Stored items
(* ===== verification/KrakenThreads.v ===== *)
(** * The Kraken adapter under concurrent calls (internal/adapters/kraken/kraken.go)

    A call is cut where another goroutine can come in: the atomic increment of the nonce, the
    limiter's critical section, the exchange, the back-off.  Under any schedule the nonces stay
    distinct and the cost stays within the counter's allowance; their order is another matter. *)

From S2P Require Import Prelude GoStd World Threads RateLimit Metered Decimal Venue Dummy Json Http Throttle.
From S2P Require Import Numbered Kraken Concurrent.

Open Scope Z_scope.

Module KrakenT.
Section steps.
Context `{Env, DecimalOps, UnicodeTables, GoLib, JsonDiagnostics, MapOrder}.

Definition reply (r : result (HttpResponse * string)) :
    Prog Connector (result (option JVal)) :=
  match r with
  | Err e => mret (Err e)
  | Ok (rs, body) =>
      if rate_limited (rs_status rs) then
        atom (lim (Counter.Backoff "kraken" (30 * Second))) ;;
        mret (Err (ErrNew ("kraken: rate limited (status " +:+ FormatInt (rs_status rs) +:+ ")")))
      else if 400 <=? rs_status rs then
        mret (Err (ErrNew ("kraken: status " +:+ FormatInt (rs_status rs) +:+ " body "
                           +:+ body)))
      else mret (open_envelope body)
  end.

Definition do (rq : HttpRequest) (cost : Z) : Prog Connector (result (option JVal)) :=
  e ← atom (lim (Counter.Wait cost));
  match e with
  | Some e => mret (Err e)
  | None => r ← atom (fetch rq); reply r
  end.

(** The atomic increment, and the request signed with the number it gave. *)
Definition take_request (path : string) (params : Values) : M Connector HttpRequest :=
  c ← get;
  let n := next_nonce c in
  modify (set_nonce n) ;;
  mret (private_request c path params n).

Definition doPrivate (path : string) (params : Values) (cost : Z) :
    Prog Connector (result (option JVal)) :=
  rq ← atom (take_request path params);
  match parse_url (rq_url rq) with
  | Some e => mret (Err e)
  | None => do rq cost
  end.

Definition PlaceOrder (req : OrderRequest.t) : Prog Connector (result OrderResponse.t) :=
  if String.eqb (OrderRequest.ClientOrderID req) "" then
    mret (Err (ErrNew "kraken: client_order_id required"))
  else
    r ← doPrivate "/0/private/AddOrder" (order_params req) 6;
    mret (decoded dec_addOrderResp [] (placed req) r).

Definition GetOrder (venueOrderID : string) : Prog Connector (result OrderResponse.t) :=
  r ← doPrivate "/0/private/QueryOrders" (Set_ "txid" venueOrderID ∅) 2;
  mret (decoded (dec_map zero_order dec_krakenOrder) ∅ (find_order venueOrderID) r).

Definition CancelOrder (req : CancelRequest.t) : Prog Connector (option error) :=
  match cancel_params req with
  | None => mret (Some (ErrNew "kraken: cancel requires venue or client order id"))
  | Some params =>
      r ← doPrivate "/0/private/CancelOrder" params 6;
      mret (match r with Ok _ => None | Err e => Some e end)
  end.

Definition GetFills (q : FillQuery.t) : Prog Connector (result (list Fill.t)) :=
  r ← doPrivate "/0/private/QueryTrades" (fills_params q) 2;
  mret (decoded (dec_map zero_trade dec_tradeEntry) ∅
          (λ m, Ok (fills_of_trades (FillQuery.Limit q) m)) r).

Definition GetBalances : Prog Connector (result Balances.t) :=
  r ← doPrivate "/0/private/Balance" ∅ 2;
  mret (decoded (dec_map (balanceEntry.mk "" "") dec_balanceEntry) ∅
          (λ m, Ok (balances_of_entries m)) r).

(** A call, as [run_kraken]. *)
Definition steps (x : kraken_call) : Prog Connector (option error) :=
  match x with
  | KPlace req => r ← PlaceOrder req; mret (outcome r)
  | KCancel req => CancelOrder req
  | KGet id => r ← GetOrder id; mret (outcome r)
  | KFills q => r ← GetFills q; mret (outcome r)
  | KBalances => r ← GetBalances; mret (outcome r)
  end.

Lemma kraken_do_runs rq cost : runs_as (do rq cost) (Kraken.do rq cost).
Proof. unfold do, reply, Kraken.do. runs. Qed.

Lemma doPrivate_runs path params cost :
  runs_as (doPrivate path params cost) (Kraken.doPrivate path params cost).
Proof.
  apply (runs_as_same _ (rq ← take_request path params;
    match parse_url (rq_url rq) with
    | Some e => mret (Err e)
    | None => Kraken.do rq cost
    end)); [|done].
  pose proof kraken_do_runs. unfold doPrivate. runs.
Qed.
#[local] Hint Resolve doPrivate_runs : runs.

Lemma kraken_PlaceOrder_runs req : runs_as (PlaceOrder req) (kraken_PlaceOrder req).
Proof. unfold PlaceOrder, kraken_PlaceOrder. runs. Qed.
Lemma kraken_CancelOrder_runs req : runs_as (CancelOrder req) (kraken_CancelOrder req).
Proof. unfold CancelOrder, kraken_CancelOrder. runs. Qed.
Lemma kraken_GetOrder_runs i : runs_as (GetOrder i) (kraken_GetOrder i).
Proof. unfold GetOrder, kraken_GetOrder. runs. Qed.
Lemma kraken_GetFills_runs q : runs_as (GetFills q) (kraken_GetFills q).
Proof. unfold GetFills, kraken_GetFills. runs. Qed.
Lemma kraken_GetBalances_runs : runs_as GetBalances kraken_GetBalances.
Proof. unfold GetBalances, kraken_GetBalances. runs. Qed.
End steps.
End KrakenT.

#[export] Instance kraken_Concurrent
    `{Env, DecimalOps, UnicodeTables, GoLib, JsonDiagnostics, MapOrder} :
  ConcurrentConnector Kraken.Connector := {|
  PlaceOrderT := KrakenT.PlaceOrder; CancelOrderT := KrakenT.CancelOrder;
  GetOrderT := KrakenT.GetOrder; GetFillsT := KrakenT.GetFills;
  GetBalancesT := KrakenT.GetBalances;
  PlaceOrder_alone := KrakenT.kraken_PlaceOrder_runs; CancelOrder_alone := KrakenT.kraken_CancelOrder_runs;
  GetOrder_alone := KrakenT.kraken_GetOrder_runs; GetFills_alone := KrakenT.kraken_GetFills_runs;
  GetBalances_alone := KrakenT.kraken_GetBalances_runs;
|}.

(** ** Calls under any schedule *)

Section kraken_pool.
Context `{Env, DecimalOps, UnicodeTables, GoLib, JsonDiagnostics, MapOrder}.

#[export] Instance kraken_Numbered : Numbered Kraken.Connector (string * Values * Z) := {|
  number := Kraken.nonce;
  numbers := 2 ^ 64;
  build c n '(path, params, _) := private_request c path params n;
  charge '(_, _, cost) := cost;
  chargeable '(_, _, cost) := 0 ≤ cost ≤ 6;
  spent base c := meter base (Kraken.limiter c);
  granted c d := allowance (Kraken.limiter c) d;
  settled c w := met_inv (Kraken.limiter c) w ∧ quota (Kraken.limiter c) = 20;
  take '(path, params, _) := KrakenT.take_request path params;
  pay '(_, _, cost) := Kraken.lim (Counter.Wait cost);
|}.

Lemma doPrivate_numbered path params cost :
  KrakenT.doPrivate path params cost = numbered_call (path, params, cost) Err KrakenT.reply.
Proof. done. Qed.

Lemma kraken_NumberedLaws : clock_monotone → NumberedLaws Kraken.Connector (string * Values * Z).
Proof.
  intros Hm. split.
  - intros [[p v] cost]. simpl. lia.
  - intros [[p v] cost] c w base Hpos Hroom Hset. simpl in *. eexists. split.
    + unfold KrakenT.take_request. munfold. rewrite next_nonce_step by lia. done.
    + split_and!; try done; by destruct Hset.
  - intros [[p v] cost] c w e c' w' base Hch [Hset Hq] Hp. simpl in Hch, Hp.
    unfold Kraken.lim, zoom in Hp. destruct (Counter.Wait cost _ w) as [[e1 l] w1] eqn:Hw.
    simplify_eq. change (lim_Wait cost (Kraken.limiter c) w = (e, l, w')) in Hw.
    destruct (lim_wait_frame (L := Counter.CounterLimiter) _ _ _ _ _ _ Hw) as (_ & Hh & _).
    destruct (met_wait (L := Counter.CounterLimiter) base cost (Kraken.limiter c) w e l w')
      as (Hi & Hq' & Ha & Hs); [done|done|lia|unfold int64_max in *; lia|done|].
    split_and!; simpl; try done; try congruence. split; [done|]. by rewrite <- Hq, <- Hq'.
  - intros base c w [Hset _]. by apply met_bound.
  - intros c w w' Hw [Hset Hq]. split; [|done]. eapply met_later; [done|done|]. by rewrite Hw.
Qed.

Lemma kraken_reply_quiet r : clock_monotone → steps_quiet (R := string * Values * Z) (KrakenT.reply r).
Proof.
  intros Hm. destruct r as [[rs body]|e]; [|done]. unfold KrakenT.reply.
  destruct (Kraken.rate_limited _); [|by destruct (400 <=? _)]. split; [|done].
  intros c w base [Hset Hq]. unfold Kraken.lim, zoom.
  destruct (Counter.Backoff _ _ _ w) as [[u l] w'] eqn:Hb.
  change (lim_Backoff "kraken" (30 * Second) (Kraken.limiter c) w = (u, l, w')) in Hb.
  destruct (lim_backoff_spec (L := Counter.CounterLimiter) _ _ _ _ _ _ _ Hb) as (_ & _ & Hh & _).
  destruct (met_backoff base _ _ _ _ _ _ _ Hm Hset Hb) as (Hi & Hq' & Ha & Hs).
  split_and!; try done; [split; [done|by rewrite <- Hq, <- Hq']|].
  change (meter base (limiter c) ≤ meter base l). by rewrite Hs.
Qed.

Lemma kraken_steps_fine base c0 h0 xs x :
  clock_monotone → 0 ≤ nonce c0 → nonce c0 + Z.of_nat (length xs) < 2 ^ 64 →
  thread_ok (ledger request_of base c0 h0 xs) (λ _ _, True) (x, Fresh) (KrakenT.steps x).
Proof.
  intros Hm Hpos Hroom.
  assert (Hcall : ∀ path params cost, request_of x = Some (path, params, cost) → 0 ≤ cost ≤ 6 →
    thread_ok (ledger request_of base c0 h0 xs) (λ _ _, True) (x, Fresh)
      (KrakenT.doPrivate path params cost)).
  { intros path params cost Hx Hc. pose proof (kraken_NumberedLaws Hm).
    rewrite doPrivate_numbered. apply numbered_call_fine; [done..|]. intros r. by apply kraken_reply_quiet. }
  destruct x as [req|req|id|q|]; unfold KrakenT.steps, KrakenT.PlaceOrder, KrakenT.CancelOrder,
    KrakenT.GetOrder, KrakenT.GetFills, KrakenT.GetBalances; cbn [request_of] in Hcall.
  1: destruct (String.eqb _ _); [done|].
  2: destruct (cancel_params req) as [p|]; [|done].
  all: repeat (by apply Hcall) || apply thread_ok_then || done.
Qed.
End kraken_pool.

(** ** Properties *)

Section properties.
Context `{Env, OsEnv, DecimalOps, UnicodeTables, GoLib, JsonDiagnostics, MapOrder}.

Lemma kraken_NewConnector_start (key secret : string) w c0 w0 :
  clock_monotone → NewConnector key secret None tt w = (c0, tt, w0) →
  0 ≤ nonce c0 < 2 ^ 63 ∧ settled c0 w0 ∧ spent (env_now (w_now w)) c0 = 0 ∧
  (∀ d, granted c0 d = 20 + d / (3 * Second)) ∧ w_http w0 = w_http w.
Proof.
  intros Hm Hnew. unfold NewConnector, mbind, M_bind in Hnew.
  destruct (Counter.NewCounterLimiter "kraken" 20 tt w) as [[l u] w1] eqn:Hl.
  destruct (counter_fresh "kraken" 20 tt w l u w1 Hm) as (Hinv & Hzero & Hq & Ha);
    [unfold int64_max; lia|done|].
  assert (Hh : w_http w1 = w_http w)
    by (unfold Counter.NewCounterLimiter in Hl; munfold; by simplify_eq/=).
  unfold now, mret, M_ret in Hnew. simplify_eq. split_and!; try done.
  - apply Z.div_pos; [|lia]. by apply Z.mod_pos_bound.
  - apply Z.div_lt_upper_bound; [lia|]. unfold wrapu64.
    pose proof (Z.mod_pos_bound (UnixNano_of (env_now (w_now w1))) (2 ^ 64) ltac:(lia)). simpl nonce. lia.
  - split; [|done]. eapply met_later; [done..|]. simpl. lia.
Qed.

(** C6: any number of concurrent calls on a connector just made, under any schedule, finished or
    not: every request sent is the request of one of the calls, signed with a nonce of its
    own drawn since the start, no call is sent twice, and the total cost of what was sent is
    at most 20 plus one per three seconds since the connector was made. *)
Theorem kraken_concurrent_calls (xs : list kraken_call) (schedule : list nat)
    (key secret : string) (w w0 : World) (c0 : Connector) :
  clock_monotone → Z.of_nat (length xs) < 2 ^ 63 →
  NewConnector key secret None tt w = (c0, tt, w0) →
  let after := pool_run schedule (mkPool (KrakenT.steps <$> xs) c0 w0) in
  ∃ sent : list (Z * (string * Values * Z)),
    w_http (outside after) =
      w_http w ++ ((λ nr, private_request c0 nr.2.1.1 nr.2.1.2 nr.1) <$> sent) ∧
    NoDup sent.*1 ∧
    Forall (λ n, nonce c0 < n ≤ nonce c0 + Z.of_nat (length xs)) sent.*1 ∧
    sent.*2 ⊆+ omap request_of xs ∧
    total snd sent.*2
      ≤ 20 + (env_now (w_now (outside after)) - env_now (w_now w)) / (3 * Second).
Proof.
  intros Hm Hlen Hnew after. pose proof (kraken_NumberedLaws Hm).
  destruct (kraken_NewConnector_start _ _ _ _ _ Hm Hnew) as (Hn & Hset & Hz & Hg & Hh).
  destruct (numbered_calls request_of KrakenT.steps xs (env_now (w_now w)) c0 w0 schedule)
    as (sent & Hs & Hnd & Hr & Hsub & Ht); try (unfold number, numbers; simpl; lia); [done|lia|..].
  - intros x [[p v] cost] Hx. destruct x as [req|req|id|q|]; simpl in *; try simplify_eq; try done.
    + by destruct (String.eqb _ _); simplify_eq.
    + by destruct (cancel_params _); simplify_eq.
  - intros x. apply kraken_steps_fine; [done|lia..].
  - fold after in Hs, Ht. exists sent. rewrite <- Hh, <- Hg. split_and!; try done.
    + rewrite Hs. f_equal. by apply list_fmap_ext; intros ? [n [[p v] cost]] ?.
    + etrans; [|exact Ht]. apply Z.eq_le_incl. unfold total. f_equal.
      by apply list_fmap_ext; intros ? [[p v] cost] ?.
Qed.
End properties.

(** ** Witnesses *)

Section witnesses.
#[local] Existing Instance exact_ops.
#[local] Existing Instance ascii_tables.
#[local] Existing Instance plain_lib.
#[local] Existing Instance plain_diagnostics.
#[local] Existing Instance sorted_maps.
#[local] Existing Instance sample_venue.

Definition two_calls : list kraken_call := [KPlace sample_limit_order; KBalances].

(** The first goroutine draws its nonce and is overtaken by the second. *)
Definition overtaken : list nat := [0; 1; 1; 1; 0; 0]%nat.

(** A nonce is drawn before the limiter is waited for, so of two concurrent calls the one
    with the later nonce can be sent first. *)
Lemma kraken_nonces_can_go_back :
  w_http (outside (pool_run overtaken (mkPool (KrakenT.steps <$> two_calls) sample_connector
                                              World_init))) =
  [private_request sample_connector "/0/private/Balance" ∅ 5002;
   private_request sample_connector "/0/private/AddOrder" (order_params sample_limit_order) 5001].
Proof. vm_compute. reflexivity. Qed.

Lemma kraken_concurrent_calls_witness :
  let '(c0, _, w0) := @NewConnector _ no_vars unit "key" "secret" None tt World_init in
  let after := pool_run overtaken (mkPool (KrakenT.steps <$> two_calls) c0 w0) in
  length (w_http (outside after)) = 2%nat ∧
  ∃ sent : list (Z * (string * Values * Z)),
    length sent = 2%nat ∧ NoDup sent.*1 ∧ sent.*2 ⊆+ omap request_of two_calls.
Proof.
  destruct (@NewConnector _ no_vars unit "key" "secret" None tt World_init)
    as [[c0 []] w0] eqn:Hnew.
  assert (Hlen : length (w_http (outside (pool_run overtaken
            (mkPool (KrakenT.steps <$> two_calls) c0 w0)))) = 2%nat).
  { pose proof Hnew as E. vm_compute in E. injection E as <- <-. vm_compute. reflexivity. }
  split; [exact Hlen|].
  assert (Hm : clock_monotone) by (apply linear_env_monotone; unfold Second; lia).
  destruct (@kraken_concurrent_calls _ no_vars _ _ _ _ _ two_calls overtaken "key"
    "secret" World_init w0 c0 Hm ltac:(done) Hnew)
    as (sent & Hh & Hnd & _ & Hsub & _).
  exists sent. split_and!; [|done|done]. rewrite Hh, length_app, length_fmap in Hlen. exact Hlen.
Defined.
End witnesses.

**Description of the task**
Your answer should be the exact lines above from the one with "GetBalances; mret (outcome r)" through the one with "#[local] Hint Resolve doPrivate_runs : runs.", both included, and nothing besides.

**Exercise result**
  | KBalances => r ← GetBalances; mret (outcome r)
  end.

Lemma kraken_do_runs rq cost : runs_as (do rq cost) (Kraken.do rq cost).
Proof. unfold do, reply, Kraken.do. runs. Qed.

Lemma doPrivate_runs path params cost :
  runs_as (doPrivate path params cost) (Kraken.doPrivate path params cost).
Proof.
  apply (runs_as_same _ (rq ← take_request path params;
    match parse_url (rq_url rq) with
    | Some e => mret (Err e)
    | None => Kraken.do rq cost
    end)); [|done].
  pose proof kraken_do_runs. unfold doPrivate. runs.
Qed.
#[local] Hint Resolve doPrivate_runs : runs.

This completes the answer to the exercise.